BIHUB PATH

February 18, 2020

Football
Nutrition
Analysis and Sports Technology

HOW TO IMPROVE DATA AND DECISION-MAKING USING STATISTICAL ANALYSIS IN FOOTBALL

The tech revolution has modified our behaviour and now it is also revolutionizing sports. More and more tools are capable of collecting a great amount of data, which can help us make better decisions on the pitch. That is why it is interesting to capture all this data because it can help win matches. Although a great effort is done to improve the collection of data for real-time information, we still lack a good accurate interpretation of this information to help improve the coaches decisions.

 

This limitation may be related to statistical data analysis.

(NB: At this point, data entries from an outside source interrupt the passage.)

(* ===== verification/ChildSpawn.v ===== *)
(** * Spawning the monitored child (src/platform/macos/ffi/spawn.rs)

    [spawn_with_exception_port_impl] with its spawn attributes, file actions and output
    pipes. A spawn attribute is the record of what the calls on it configured; the
    trace has every descriptor that is opened and closed and every initialized object
    that is destroyed. An [OwnedFd] that Rust drops is closed where its scope ends. *)

From stdpp Require Import pretty.
From S2P Require Import Prelude.
From S2P Require Import Traced.
From S2P Require Import Fueled.
From S2P Require Import EventLoop.

Module ChildSpawn.
Export Traced.
Export Fueled.

Definition mach_port_t : Type := Z.

(** [CRASH_EXCEPTION_MASK]: bad access, bad instruction, arithmetic, breakpoint,
    crash and guard, each the bit of its exception type. *)
Definition CRASH_EXCEPTION_MASK : Z :=
  Z.lor (Z.shiftl 1 1) (Z.lor (Z.shiftl 1 2) (Z.lor (Z.shiftl 1 3)
    (Z.lor (Z.shiftl 1 6) (Z.lor (Z.shiftl 1 10) (Z.shiftl 1 12))))).
Definition ARM_THREAD_STATE64 : Z := 6.
Definition EXCEPTION_STATE_IDENTITY : Z := 3.
Definition MACH_EXCEPTION_CODES_FLAG : Z := - 2 ^ 31.

Definition POSIX_SPAWN_SETPGROUP : Z := 2.
Definition POSIX_SPAWN_SETSIGDEF : Z := 4.
Definition POSIX_SPAWN_SETSIGMASK : Z := 8.

Definition STDOUT_FILENO : Z := 1.
Definition STDERR_FILENO : Z := 2.
Definition SIGPIPE : Z := 13.

Inductive SpawnStage : Type :=
| AttrInit
| ExceptionPorts
| OutputPipe
| FileActions
| ProcessGroup
| SignalState
| PosixSpawn.

Record SpawnError := mkError { stage : SpawnStage; rc : Z }.
(* ===== verification/EventSource.v ===== *)
(** * The event source (src/event_source.rs)

    [MacEventSource] turns three channels into the events of the loop: the
    exception listener, the signals, and the child's wait status. Its system calls
    and the listener's channel are operations of [SourceOps] and [ProcessOps]; the
    fuel bounds the interruptions and the reads of a drain. Log lines are left out.
    The trace has every value that leaves a channel. *)

From stdpp Require Import pretty.
From S2P Require Import Prelude.
From S2P Require Import Traced.
From S2P Require Import Fueled.
From S2P Require Import PipelineTypes.
From S2P Require Import PluginRun.
From S2P Require Import Pipeline.
From S2P Require Import CaptureSpawn.
From S2P Require Import EventLoop.
From S2P Require Import ChildProcess.

Module EventSource.
Export ChildProcess.

Definition PENDING_SIGUSR1 : Z := Z.shiftl 1 0.
Definition PENDING_SIGTERM : Z := Z.shiftl 1 1.
Definition PENDING_SIGINT : Z := Z.shiftl 1 2.
Definition CHILD_STATUS_POLL_INTERVAL : Z := 50 * NANOS_PER_MILLI.

Definition EAGAIN : Z := 35.

(** The bit that the signal handler sets for a signal. *)
Definition pending_bit (sig : Z) : Z :=
  if decide (sig = SIGUSR1) then PENDING_SIGUSR1
  else if decide (sig = SIGTERM) then PENDING_SIGTERM
  else if decide (sig = SIGINT) then PENDING_SIGINT
  else 0.

(** The signals of a swapped word, in the order of their delivery. *)
Definition signals_of (pending : Z) : list Z :=
  (if decide (Z.land pending PENDING_SIGTERM ≠ 0) then [SIGTERM] else []) ++
  (if decide (Z.land pending PENDING_SIGINT ≠ 0) then [SIGINT] else []) ++
  (if decide (Z.land pending PENDING_SIGUSR1 ≠ 0) then [SIGUSR1] else []).

(** [ExceptionInfo] and the listener's messages. *)
Record ExceptionInfo (R : Type) := mkExceptionInfo {
  received_at : Z;
  exception_type : Z;
  code : Z;
  subcode : Z;
  raw_codes : list Z;
  request : R
}.
Arguments mkExceptionInfo {R}.
Arguments received_at {R}.
Arguments exception_type {R}.
Arguments code {R}.
Arguments subcode {R}.
Arguments raw_codes {R}.
Arguments request {R}.

Inductive ExceptionListenerEvent (R : Type) : Type :=
| Exception (info : ExceptionInfo R)
| Fatal (message : string).
Arguments Exception {R}.
Arguments Fatal {R}.

(** [Receiver::try_recv]. *)
Inductive received (R : Type) : Type :=
| Got (m : ExceptionListenerEvent R)
| QueueEmpty
| Disconnected.
Arguments Got {R}.
Arguments QueueEmpty {R}.
Arguments Disconnected {R}.

Record timespec := mkTimespec { tv_sec : Z; tv_nsec : Z }.

Inductive ChangeKind : Type := SignalPipe (fd : Z) | WakePipe (fd : Z) | ChildExit (pid : Z).

(** [read] answers with the number of bytes, [kevent_wait] with the number of
    events; failures are errnos. [known_o_flags] are the bits that
    [OFlag::from_bits_truncate] keeps. *)
Class SourceOps (E R : Type) := {
  pipe : E → result Z (Z * Z) * E;
  F_GETFD : Z → E → result Z Z * E;
  F_SETFD : Z → Z → E → result Z unit * E;
  F_GETFL : Z → E → result Z Z * E;
  F_SETFL : Z → Z → E → result Z unit * E;
  known_o_flags : Z;
  set_write_owner : Z → E → bool * E;
  sigaction : Z → E → result Z unit * E;
  publish_write_fd : Z → E → E;
  spawn_bridge : Z → E → result string unit * E;
  read : Z → E → result Z Z * E;
  swap_pending : E → Z * E;
  try_recv : E → received R * E;
  kqueue : E → result Z unit * E;
  kevent_change : list ChangeKind → E → result Z unit * E;
  kevent_wait : option timespec → E → result Z Z * E
}.

Inductive SourceStep (R : Type) : Type :=
| ListenerPolled (answer : received R)
| ChildChecked (reply : result Z CaptureSpawn.WaitStatus)
| PendingSwapped (pending : Z)
| Waited (timeout : option timespec) (reply : result Z Z).
Arguments ListenerPolled {R}.
Arguments ChildChecked {R}.
Arguments PendingSwapped {R}.
Arguments Waited {R}.

Record MacEventSource := mkSource {
  exception_wake_fd : Z;
  signal_read_fd : Z;
  source_pid : Z;
  source_started_at : Z;
  child_exit_wakeup_registered : bool;
  pending_child_termination : option TerminationReason;
  pending_signals : list Z
}.

Definition with_pending_child (s : MacEventSource) (r : option TerminationReason) : MacEventSource :=
  mkSource (exception_wake_fd s) (signal_read_fd s) (source_pid s) (source_started_at s)
    (child_exit_wakeup_registered s) r (pending_signals s).
Definition with_pending_signals (s : MacEventSource) (l : list Z) : MacEventSource :=
  mkSource (exception_wake_fd s) (signal_read_fd s) (source_pid s) (source_started_at s)
    (child_exit_wakeup_registered s) (pending_child_termination s) l.

Definition FD_CLOEXEC : Z := 1.
Definition O_NONBLOCK : Z := 4.

(** [child.or(listener)]. *)
Definition prioritize_ready_events {R : Type} (child listener : option (EventLoop.MonitorEvent R))
    : option (EventLoop.MonitorEvent R) :=
  match child with Some event => Some event | None => listener end.

Definition child_wait_deadline (deadline : option Z) (child_exit_wakeup_registered : bool) (current : Z) : option Z :=
  if child_exit_wakeup_registered then deadline else
  let child_poll := default current (instant_checked_add current CHILD_STATUS_POLL_INTERVAL) in
  Some (match deadline with Some deadline => Z.min deadline child_poll | None => child_poll end).

(** A [Duration] in nanoseconds; [time_t] is an [i64]. *)
Definition duration_to_timespec (d : Z) : timespec :=
  mkTimespec (Z.min (2 ^ 63 - 1) (d / Pipeline.NANOS_PER_SEC)) (d `mod` Pipeline.NANOS_PER_SEC).

Section Source.
Context {E R : Type} {clock : Clock E} {pops : ProcessOps E} {ops : SourceOps E R}.
#[local] Notation src := (fueled E (SourceStep R)).
#[local] Notation MonitorEvent := (EventLoop.MonitorEvent R).

Definition read_clock : src Z := ask instant_now.

(** ** Pipes and signal handlers *)

(** [map_err(|e| format!("{prefix} failed: {e}"))] on the errno of a call. *)
Definition failing {A : Type} (prefix : string) (m : src (result Z A)) : src (result string A) :=
  r ← m;
  mret (map_err (λ errno, (prefix +:+ " failed: " +:+ errno_display errno)%string) r).

Definition set_descriptor_flags (context : string) (fd : Z) : src (result string unit) :=
  descriptor_flags ←? failing (context +:+ " F_GETFD") (ask (F_GETFD fd));
  _ ←? failing (context +:+ " CLOEXEC") (ask (F_SETFD fd (Z.lor (Z.land descriptor_flags FD_CLOEXEC) FD_CLOEXEC)));
  flags ←? failing (context +:+ " F_GETFL") (ask (F_GETFL fd));
  failing (context +:+ " O_NONBLOCK") (ask (F_SETFL fd (Z.lor (Z.land flags known_o_flags) O_NONBLOCK))).

Definition nonblocking_cloexec_pipe (context : string) : src (result string (Z * Z)) :=
  fds ←? failing context (ask pipe);
  _ ←? set_descriptor_flags context fds.1;
  _ ←? set_descriptor_flags context fds.2;
  mret (Ok fds).

Definition install_signal_write_owner (write_fd : Z) : src (result string Z) :=
  installed ← ask (set_write_owner write_fd);
  mret (if (installed : bool) then Ok write_fd else Err "signal pipe is already initialized"%string).

Definition install_handler (sig : Z) : src (result string unit) :=
  failing ("sigaction(" +:+ signal_debug sig +:+ ")") (ask (sigaction sig)).

(** The write end is published only behind the installed handlers. *)
Definition setup_signal_pipe : src (result string Z) :=
  fds ←? nonblocking_cloexec_pipe "signal pipe";
  write_raw_fd ←? install_signal_write_owner fds.2;
  _ ←? install_handler SIGUSR1;
  _ ←? install_handler SIGTERM;
  _ ←? install_handler SIGINT;
  _ ← ask (λ e, (tt, publish_write_fd write_raw_fd e));
  mret (Ok fds.1).

Definition bridge_exception_listener : src (result string Z) :=
  fds ←? nonblocking_cloexec_pipe "exception wake pipe";
  spawned ← ask (spawn_bridge fds.2);
  mret match spawned with
       | Err error => Err ("spawning exception wake bridge failed: " +:+ error)%string
       | Ok _ => Ok fds.1
       end.

(** ** Drains *)

(** Read until the pipe is empty or closed; the errno of a failed read. *)
Fixpoint drain (fuel : nat) (fd : Z) : src (option Z) :=
  match fuel with
  | O => starved
  | S fuel =>
      r ← ask (read fd);
      match r with
      | Ok n => if decide (n = 0) then mret None else drain fuel fd
      | Err errno =>
          if decide (errno = EAGAIN) then mret None
          else if decide (errno = CaptureSpawn.EINTR) then drain fuel fd
          else mret (Some errno)
      end
  end.

Definition drain_signal_pipe (fuel : nat) (read_fd : Z) : src (result string (list Z)) :=
  failed ← drain fuel read_fd;
  match failed with
  | Some errno => mret (Err ("signal pipe drain failed: " +:+ errno_display errno)%string)
  | None =>
      pending ← ask swap_pending;
      _ ← step (PendingSwapped pending);
      mret (Ok (signals_of pending))
  end.

Definition drain_wake_fd (fuel : nat) (fd : Z) : src unit :=
  _ ← drain fuel fd;
  mret tt.

(** ** The child *)

Definition check_child (s : MacEventSource) : src (result Z CaptureSpawn.WaitStatus) :=
  r ← ask (waitpid (source_pid s));
  _ ← step (ChildChecked r);
  mret r.

Definition status_of (s : MacEventSource) (status : CaptureSpawn.WaitStatus) : src (option TerminationReason) :=
  t ← read_clock;
  mret (termination_from_wait_status status (saturating_duration_since t (source_started_at s))).

Fixpoint wait_for_child_event (fuel : nat) (s : MacEventSource) : src (option MonitorEvent) :=
  match fuel with
  | O => starved
  | S fuel =>
      r ← check_child s;
      match r with
      | Ok status => reason ← status_of s status; mret (EventLoop.ChildTerminated <$> reason)
      | Err errno =>
          if decide (errno = CaptureSpawn.EINTR) then wait_for_child_event fuel s
          else if decide (errno = CaptureSpawn.ECHILD) then
            mret (Some (EventLoop.MonitorFailure "waitpid lost ownership of the child (ECHILD)"))
          else mret (Some (EventLoop.MonitorFailure ("waitpid failed: " +:+ errno_display errno)%string))
      end
  end.

Fixpoint reap_child_after_registration_race (fuel : nat) (s : MacEventSource)
    : src (result string (option TerminationReason)) :=
  match fuel with
  | O => starved
  | S fuel =>
      r ← check_child s;
      match r with
      | Ok status => reason ← status_of s status; mret (Ok reason)
      | Err errno =>
          if decide (errno = CaptureSpawn.EINTR) then reap_child_after_registration_race fuel s
          else if decide (errno = CaptureSpawn.ECHILD) then
            mret (Err ("child " +:+ pretty (source_pid s) +:+
                         " disappeared before kqueue registration and waitpid ownership was lost (ECHILD)")%string)
          else mret (Err ("waitpid failed after child " +:+ pretty (source_pid s) +:+
                            " raced kqueue registration: " +:+ errno_display errno)%string)
      end
  end.

(** ** Construction *)

Definition new (fuel : nat) (signal_fd child child_started_at : Z) : src (result string MacEventSource) :=
  wake_fd ←? bridge_exception_listener;
  _ ←? failing "kqueue" (ask kqueue);
  _ ←? failing "registering kqueue descriptor sources" (ask (kevent_change [SignalPipe signal_fd; WakePipe wake_fd]));
  let s := mkSource wake_fd signal_fd child child_started_at true None [] in
  r ← ask (kevent_change [ChildExit child]);
  match r with
  | Ok _ => mret (Ok s)
  | Err errno =>
      if decide (errno = CaptureSpawn.ESRCH) then
        reason ←? reap_child_after_registration_race fuel s;
        mret (Ok (mkSource wake_fd signal_fd child child_started_at false reason []))
      else mret (Err ("registering child kqueue event source failed: " +:+ errno_display errno)%string)
  end.

(** ** Polling *)

Definition poll_exception_listener : src (received R) :=
  r ← ask try_recv;
  _ ← step (ListenerPolled r);
  mret r.

Definition listener_event (r : received R) : option MonitorEvent :=
  match r with
  | Got (Exception i) =>
      Some (EventLoop.CrashEvt (received_at i) (exception_type i) (code i) (subcode i) (raw_codes i) (request i))
  | Got (Fatal message) => Some (EventLoop.ListenerFailure message)
  | QueueEmpty => None
  | Disconnected =>
      Some (EventLoop.ListenerFailure "Mach exception listener disconnected without a terminal event")
  end.

Definition signal_event (sig : Z) : option MonitorEvent :=
  if decide (sig = SIGUSR1) then Some EventLoop.SnapshotEvt
  else if decide (sig = SIGTERM ∨ sig = SIGINT) then Some (EventLoop.ShutdownSignal sig)
  else None.

(** The pending termination, or what [waitpid] says. *)
Definition child_event (fuel : nat) (s : MacEventSource) : src (MacEventSource * option MonitorEvent) :=
  match pending_child_termination s with
  | Some reason => mret (with_pending_child s None, Some (EventLoop.ChildTerminated reason))
  | None => event ← wait_for_child_event fuel s; mret (s, event)
  end.

(** Refill the queue of signals when it is empty; take its head. *)
Definition poll_signals (fuel : nat) (s : MacEventSource) : src (MacEventSource * option MonitorEvent) :=
  refilled ← (if decide (pending_signals s = []) then drain_signal_pipe fuel (signal_read_fd s)
              else mret (Ok (pending_signals s)));
  mret match refilled with
       | Err message => (s, Some (EventLoop.MonitorFailure message))
       | Ok [] => (with_pending_signals s [], None)
       | Ok (sig :: signals) => (with_pending_signals s signals, signal_event sig)
       end.

Definition poll (fuel : nat) (s : MacEventSource) : src (MacEventSource * option MonitorEvent) :=
  _ ← drain_wake_fd fuel (exception_wake_fd s);
  answer ← poll_exception_listener;
  '(s, child) ← child_event fuel s;
  match prioritize_ready_events child (listener_event answer) with
  | Some event => mret (s, Some event)
  | None => poll_signals fuel s
  end.

(** The wait for the next event: [kevent] until it reports one, the deadline
    passes or it fails. *)
Fixpoint wait_loop (fuel : nat) (s : MacEventSource) (deadline : option Z) : src (MacEventSource * option MonitorEvent) :=
  match fuel with
  | O => starved
  | S fuel' =>
      current ← read_clock;
      timeout ← (match child_wait_deadline deadline (child_exit_wakeup_registered s) current with
                 | None => mret None
                 | Some effective =>
                     t ← read_clock;
                     mret (Some (duration_to_timespec (saturating_duration_since effective t)))
                 end);
      r ← ask (kevent_wait timeout);
      _ ← step (Waited timeout r);
      match r with
      | Ok n => if decide (n = 0) then mret (s, None) else poll fuel' s
      | Err errno =>
          if decide (errno = CaptureSpawn.EINTR) then
            late ← (match deadline with
                    | None => mret false
                    | Some deadline => t ← read_clock; mret (bool_decide (deadline ≤ t))
                    end);
            if (late : bool) then mret (s, None) else wait_loop fuel' s deadline
          else mret (s, Some (EventLoop.MonitorFailure ("kqueue wait failed: " +:+ errno_display errno)%string))
      end
  end.

Definition wait_until (fuel : nat) (s : MacEventSource) (deadline : option Z) : src (MacEventSource * option MonitorEvent) :=
  '(s, event) ← poll fuel s;
  match event with
  | Some event => mret (s, Some event)
  | None => wait_loop fuel s deadline
  end.

End Source.
End EventSource.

Typically, sports scientists have focused their reports and propositions on the P-value application, where value is significant “yes or no”. However, it seems that statistical models that allow informing quantitatively as well as qualitatively about the possible changes for a variable to be real can be much more useful.

 

In a recent article, Martin Buchheit1 suggests researchers should abandon the conventional null hypothesis significance testing (NHST) and complement it with magnitude-based inferences (MBI) for different reasons:

  • P-values and, at the same time, the research findings, depending on the size of the sample (with a greater n, a smaller P-value), regardless of the size of the effect.2 Thus, as long as it is possible to conclude, for example, that a nutritional supplement is not efficient with a sample of 12 players (P>0,05), the same comparison makes the treatment become useful with n=14 (P>0,05).3 In other words, having two subjects more or less in the sample causes a complete change in the final results. All this is especially relevant when team sports are being studied, where the quantity of players analyzed is always relatively low. Teams provide 12, 16 or 25 players depending on the sport analyzed.
  • Statistical significance doesn’t report the magnitude of the effects, which is precisely what matters most.4 With a sufficient size of the sample, even the smallest effects (very small), trivial (trivial) or non-practical (non-practical) might become significant (P<0,05). For example, with 200 players an improvement of 0.01% in the performance, NHST would suggest the efficiency of the nutritional supplement although the improvement it generates is irrelevant. However, it is likely that coaches and players choose to know how much this supplement allows them to improve their performance.
  • MBI allows researchers to be honest with the size of the sample and it better recognizes the trivial effects.
  • The magnitude exam per se helps provide better research questions. Taking into account that the effect of the size induces to a response that goes beyond a yes or a no (NHST), a typical hypothesis that doesn’t have a clear rationale (x application improves performance) might be replaced by more relevant and specific statements (x application improves performance in such percentage).
  • MBI is suitable for available calculation sheets which can be found for free on the Internet5.
  • MBI allows a better graphic representation and visualization of the data.

 

 

As a conclusion, a better data interpretation and communication to coaches about the findings through reports or charts can be complemented by adding the MBI to the conventional NSHT. Keep in mind that it is about quantifying better each time the effect of an exercise or treatment on players performance, and helping coaches make better decision to enhance the chances to win.

 

 

Carlos Lago Peñas

 

References:

1 Buchheit, M. (2016). 2016, 11, 551 – 554 3 4 Title: The numbers will love you back in return – I promise, International Journal of Sports Physiology and Performance, 11, 551-554.

2 Hopkins, W.G. y A.M. Batterham (2016), Error Rates, Decisive Outcomes and Publication Bias with 200 Several Inferential Methods. Sports Medicine, 46(10): 1563-1573.

3 McCormack, J., B. Vandermeer, and G.M. Allan. (2013). How confidence intervals become confusion intervals. BMC Medical Research Methodology, 13:134.

4 Cohen, J (1994). Things I have learned (so far). American Psychologist, 45:1304-1312.